Mountain in New York, United States of America

Twin Mountain is a mountain located in Greene County, New York.
Twin gets its name from its two summits; the lower, 3,590-ft (1,090 m) peak is about .5 mi to the southeast of the higher.
The mountain is part of the Devil's Path range of the Catskill Mountains.
To the northwest, Twin Mtn. is separated from Sugarloaf Mountain by Pecoy Notch; to the southeast, Twin Mtn. is separated from Indian Head Mountain by Jimmy Dolan Notch.
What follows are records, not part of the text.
(* ===== verification/CoWaitgroup.v ===== *)
(** * Wait groups

    [coev/co_waitgroup.cpp]: an atomic count and a guarded waiter list.  The
    decrement and the releases of [done] are separate atomic actions: between them
    other threads may act, so a call of [done] that saw zero stays active until a
    release finds nobody. *)
From Stdlib Require Import ZArith Lia Bool.
From stdpp Require Import base tactics list numbers relations.
From S2P Require Import Prelude CoAsync.

(* coev/co_waitgroup.h:14-24 co_waitgroup *)
Record co_waitgroup := mkGroup { wg_waiter : guard_async unit; wg_count : Z }.

(** [++m_count], [m_count += n], [--m_count]: an atomic [int], which wraps *)
Definition count_add (n : Z) (g : co_waitgroup) : co_waitgroup :=
  mkGroup (wg_waiter g) (to_i32 (wg_count g + n)).
(* coev/co_waitgroup.cpp co_waitgroup::add *)
Definition waitgroup_add (g : co_waitgroup) : co_waitgroup := count_add 1 g.
(* coev/co_waitgroup.cpp co_waitgroup::add #2 *)
Definition waitgroup_add_n (n : Z) (g : co_waitgroup) : co_waitgroup := count_add n g.
(** The count is read under the list's lock.  [true]: suspended *)
(* coev/co_waitgroup.cpp co_waitgroup::wait *)
Definition waitgroup_wait (c : nat) (g : co_waitgroup) : outcome co_waitgroup bool :=
  match guard_suspend c (fun _ => 0 <? wg_count g) (ret tt) (wg_waiter g) with
  | Done b w => Done b (mkGroup w (wg_count g))
  | Fault f => Fault f
  end.
(** [--m_count > 0] and, when it is not, one turn of the loop of deliveries *)
(* coev/co_waitgroup.cpp:28-31 co_waitgroup::done *)
Definition waitgroup_done (g : co_waitgroup) : bool * co_waitgroup :=
  let g' := count_add (-1) g in (0 <? wg_count g', g').
(* coev/co_waitgroup.cpp:32-34 co_waitgroup::done *)
Definition waitgroup_release (g : co_waitgroup) : outcome co_waitgroup (option nat) :=
  match guard_ev (ret tt) (wg_waiter g) with
  | Done c w => Done c (mkGroup w (wg_count g))
  | Fault f => Fault f
  end.

(** The group, the calls of [done] that are releasing, and who passed [wait] *)
Record wg_run := mkWgRun { wr_group : co_waitgroup; wr_releasing : nat; wr_passed : list nat }.

(** [more]: whether [add] may be called while a [done] is releasing.  Counts stay
    within an [int]; [add(n)] is called with [n >= 0]. *)
Inductive wg_step (more : bool) : outcome wg_run unit -> outcome wg_run unit -> Prop :=
| wg_add s n :
    0 <= n -> in_s 32 (wg_count (wr_group s) + n) -> more = true \/ wr_releasing s = O ->
    wg_step more (Done tt s) (Done tt (mkWgRun (waitgroup_add_n n (wr_group s)) (wr_releasing s) (wr_passed s)))
| wg_wait s c r :
    r = match waitgroup_wait c (wr_group s) with
        | Done true g => Done tt (mkWgRun g (wr_releasing s) (wr_passed s))
        | Done false g => Done tt (mkWgRun g (wr_releasing s) (wr_passed s ++ [c]))
        | Fault f => Fault f
        end ->
    wg_step more (Done tt s) r
| wg_done s b g :
    in_s 32 (wg_count (wr_group s) - 1) -> waitgroup_done (wr_group s) = (b, g) ->
    wg_step more (Done tt s)
      (Done tt (mkWgRun g (if b then wr_releasing s else S (wr_releasing s)) (wr_passed s)))
| wg_release s n r :
    wr_releasing s = S n ->
    r = match waitgroup_release (wr_group s) with
        | Done (Some c) g => Done tt (mkWgRun g (S n) (wr_passed s ++ [c]))
        | Done None g => Done tt (mkWgRun g n (wr_passed s))
        | Fault f => Fault f
        end ->
    wg_step more (Done tt s) r.

Definition wg_start : outcome wg_run unit := Done tt (mkWgRun (mkGroup (mkGuard tt []) 0) 0 []).

Definition wg_inv (r : outcome wg_run unit) : Prop :=
  match r with
  | Fault _ => False
  | Done _ s =>
      Forall (fun w => w_getter w = ret tt) (ga_waiters (wg_waiter (wr_group s))) /\
      (ga_waiters (wg_waiter (wr_group s)) <> [] -> 0 < wg_count (wr_group s) \/ wr_releasing s <> O)
  end.

Lemma wg_inv_step more r r' : wg_inv r -> wg_step more r r' -> wg_inv r'.
Proof.
  intros Hi Hs. destruct Hs as [s n Hn Hin Hm|s c r ->|s b g Hin Hd|s n r Hrel ->];
    destruct s as [[[[] w] count] rel passed]; cbn in *; destruct Hi as [Hw Hl].
  - split; [done|]. intros Hne. rewrite to_s_id by (done || lia). destruct (Hl Hne); [left; lia|by right].
  - unfold waitgroup_wait, guard_suspend. cbn. destruct (Z.ltb_spec 0 count); cbn; [|done].
    split; [|by left]. apply Forall_app. split; [done|by repeat constructor].
  - unfold waitgroup_done in Hd. cbn in Hd. simplify_eq. cbn. split; [done|].
    intros Hne. destruct (Z.ltb_spec 0 (to_i32 (count + -1))); [by left|by right].
  - subst rel. unfold waitgroup_release, guard_ev, bind, locked; cbn.
    destruct w as [|[c g] w]; cbn; [done|]. inversion_clear Hw as [|? ? Hg Hw']. cbn in Hg. subst g. cbn.
    split; [done|]. by right.
Qed.
Lemma wg_inv_reachable more r : rtc (wg_step more) wg_start r -> wg_inv r.
Proof.
  intros Hr. assert (wg_inv wg_start) as Hi by done.
  induction Hr; [done|]. eauto using wg_inv_step.
Qed.

(** No wake-up of a wait group is lost, however [add], [wait] and [done] of the
    threads interleave: when the count is zero and no call of [done] is still
    releasing, nobody waits. *)
Theorem waitgroup_no_lost_wakeup r :
  rtc (wg_step true) wg_start r ->
  exists s, r = Done tt s /\
    (wg_count (wr_group s) <= 0 -> wr_releasing s = O -> ga_waiters (wg_waiter (wr_group s)) = []).
Proof.
  intros Hr%wg_inv_reachable. destruct r as [[] s|]; [|done]. exists s. split; [done|].
  intros Hc Hrel. destruct Hr as [_ Hl]. destruct (ga_waiters _); [done|].
  destruct (Hl ltac:(done)); [lia|done].
Qed.
Example waitgroup_no_lost_wakeup_witness :
  exists s, Done tt (mkWgRun (mkGroup (mkGuard tt []) 0) 0 [5%nat]) = Done tt s /\
    (wg_count (wr_group s) <= 0 -> wr_releasing s = O -> ga_waiters (wg_waiter (wr_group s)) = []).
Proof.
  apply waitgroup_no_lost_wakeup.
  eapply rtc_l; [eapply (wg_add _ _ 1); [lia|by apply (bool_decide_unpack _); vm_compute|by left]|].
  eapply rtc_l; [by eapply (wg_wait _ _ 5%nat)|].
  eapply rtc_l; [eapply wg_done; [by apply (bool_decide_unpack _); vm_compute|reflexivity]|].
  eapply rtc_l; [by eapply wg_release|]. eapply rtc_l; [by eapply wg_release|]. apply rtc_refl.
Defined.

(** While nothing is added during a release, the count does not rise above zero
    until the release is over. *)
Definition wg_zero (r : outcome wg_run unit) : Prop :=
  match r with Fault _ => True | Done _ s => wr_releasing s <> O -> wg_count (wr_group s) <= 0 end.
Lemma wg_zero_step r r' : wg_inv r -> wg_zero r -> wg_step false r r' -> wg_zero r'.
Proof.
  intros Hi Hz Hs. destruct Hs as [s n Hn Hin Hm|s c r ->|s b g Hin Hd|s n r Hrel ->];
    destruct s as [[[[] w] count] rel passed]; cbn in *.
  - destruct Hm; [done|]. by subst.
  - unfold waitgroup_wait, guard_suspend. cbn. by destruct (Z.ltb_spec 0 count).
  - unfold waitgroup_done in Hd. cbn in Hd. simplify_eq. cbn.
    rewrite to_s_id by (done || lia). destruct (Z.ltb_spec 0 (count + -1)); lia.
  - subst rel. unfold waitgroup_release, guard_ev, bind, locked; cbn. specialize (Hz ltac:(done)).
    destruct w as [|[c g] w]; cbn; [done|]. destruct Hi as [Hw _].
    inversion_clear Hw as [|? ? Hg Hw']. cbn in Hg. subst g. cbn. done.
Qed.

(** When nothing is added while a [done] is releasing, [wait] is a barrier: a
    coroutine passes it, at once or by being released, only when the count is zero. *)
Theorem waitgroup_passes_at_zero s s' :
  rtc (wg_step false) wg_start (Done tt s) -> wg_step false (Done tt s) (Done tt s') ->
  wr_passed s' <> wr_passed s -> wg_count (wr_group s) <= 0 /\ wg_count (wr_group s') <= 0.
Proof.
  intros Hr Hs Hp. pose proof (wg_inv_reachable _ _ Hr) as Hi.
  assert (wg_zero (Done tt s)) as Hz.
  { clear Hp Hs Hi. assert (wg_inv wg_start /\ wg_zero wg_start) as Hi by done. revert Hi.
    generalize wg_start, (Done tt s : outcome wg_run unit), Hr. clear.
    induction 1 as [r|r1 r2 r3 Hs Hr IH]; intros [Hi Hz]; [done|]. apply IH.
    split; [by eapply wg_inv_step|by eapply wg_zero_step]. }
  destruct s as [[[[] w] count] rel passed].
  inversion Hs as [? n|? c r E|? b g|? n r Hrel E]; subst; clear Hs; cbn in *.
  - done.
  - unfold waitgroup_wait, guard_suspend in E. cbn in E.
    destruct (Z.ltb_spec 0 count); cbn in E; simplify_eq; done.
  - done.
  - specialize (Hz ltac:(lia)). unfold waitgroup_release, guard_ev, bind, locked in E; cbn in E.
    destruct Hi as [Hw _]. destruct w as [|[c g] w]; cbn in *; simplify_eq.
    inversion_clear Hw as [|? ? Hg Hw']. cbn in Hg. subst g. cbn in E. by simplify_eq.
Qed.
Example waitgroup_passes_at_zero_witness :
  0 <= 0 /\ 0 <= 0.
Proof.
  apply (waitgroup_passes_at_zero
    (mkWgRun (mkGroup (mkGuard tt [mkWaiter 5%nat (ret tt)]) 0) 1 [])
    (mkWgRun (mkGroup (mkGuard tt []) 0) 1 [5%nat])); [|by eapply wg_release|done].
  eapply rtc_l; [eapply (wg_add _ _ 1); [lia|by apply (bool_decide_unpack _); vm_compute|by right]|].
  eapply rtc_l; [by eapply (wg_wait _ _ 5%nat)|].
  eapply rtc_l; [eapply wg_done; [by apply (bool_decide_unpack _); vm_compute|reflexivity]|]. apply rtc_refl.
Defined.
Twin Mountain stands within the watershed of the Hudson River, which drains into New York Bay.
The northwest end and northeast side of Twin Mtn. drain into the headwaters of Schoharie Creek, thence into the Mohawk River, and the Hudson River.
The southeast end of Twin Mtn. drains into Saw Kill, thence into Esopus Creek, and the Hudson River.
The southwest side of Twin drains into Beaver Kill, thence into Esopus Creek.

Twin Mountain is contained within New York's Catskill State Park.
The Devil's Path hiking trail traverses the summit ridge of Twin.
The Long Path, a 350 mi long-distance hiking trail through southeastern New York, is contiguous with this stretch of the Devil's Path.